Following a public comment period, the Federal Trade Commission has approved a final order settling charges that Abbott Laboratories’ $25 billion acquisition of St. Jude Medical, Inc. would likely be anticompetitive.
First announced in December 2016, the FTC’s complaint alleged that as proposed, the acquisition would likely harm competition in the U.S. markets for vascular closure devices – which are used to close holes in arteries from the insertion of catheters – and for “steerable” sheaths, which are used to guide catheters for treating heart arrhythmias.
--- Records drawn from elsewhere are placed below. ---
(* ===== verification/PspinFile.v ===== *)
(** * The character devices of the PsPIN module: open, read, write, llseek

    [/dev/pspin0] ([TY_MEM]) gives access to the memories of the cluster,
    [/dev/pspin1] ([TY_FIFO]) to the standard output of the cores. The state
    of an open file is its position; the block buffer belongs to the device
    and is shared by all its files. *)

From S2P Require Import Prelude Regs Mmio PspinDev.

Inductive cdev_type := TY_MEM | TY_FIFO.

#[export] Instance cdev_type_eq_dec : EqDecision cdev_type.
Proof. solve_decision. Defined.

(** [struct pspin_cdev]; [block_buffer] is NULL until the first open. *)
Record pspin_cdev := mk_cdev {
  type : cdev_type;
  block_buffer : option (list Z);
  exiting : bool;
}.

Definition set_block_buffer (b : option (list Z)) (c : pspin_cdev) : pspin_cdev :=
  mk_cdev (type c) b (exiting c).

Definition pspin_ndevices : Z := 2.
Definition pspin_block_size : Z := 4096.
Definition pspin_mem_size : Z := 0x800000.

Definition is_mem (c : pspin_cdev) : bool :=
  match type c with TY_MEM => true | TY_FIFO => false end.

(** [round_down(x, 4)] of [linux/math.h]. *)
Definition round_down4 (x : Z) : Z := x - x mod 4.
The order required the parties to divest to Tokyo-based medical device maker Terumo Corporation all rights and assets related to St. Jude’s vascular closure device business and Abbott’s steerable sheath business, and to help Terumo establish manufacturing capabilities for these products.
Abbott also is required to notify the FTC if it intends to acquire lesion-assessing ablation catheter assets from Advanced Cardiac Therapeutics, known as ACT. Abbott and ACT have formed a partnership to develop these catheters. Currently, only St. Jude and one other company provide lesion-assessing ablation catheters in the United States. After the acquisition of St. Jude, if Abbott acquired lesion-assessing ablation catheter assets from ACT, it could eliminate additional competition that would result from an independent ACT.
The Commission vote approving the final order was 2-0. (FTC File No. 161 0126; the staff contact is Jordan Andrew, Bureau of Competition, 202-326-3678.)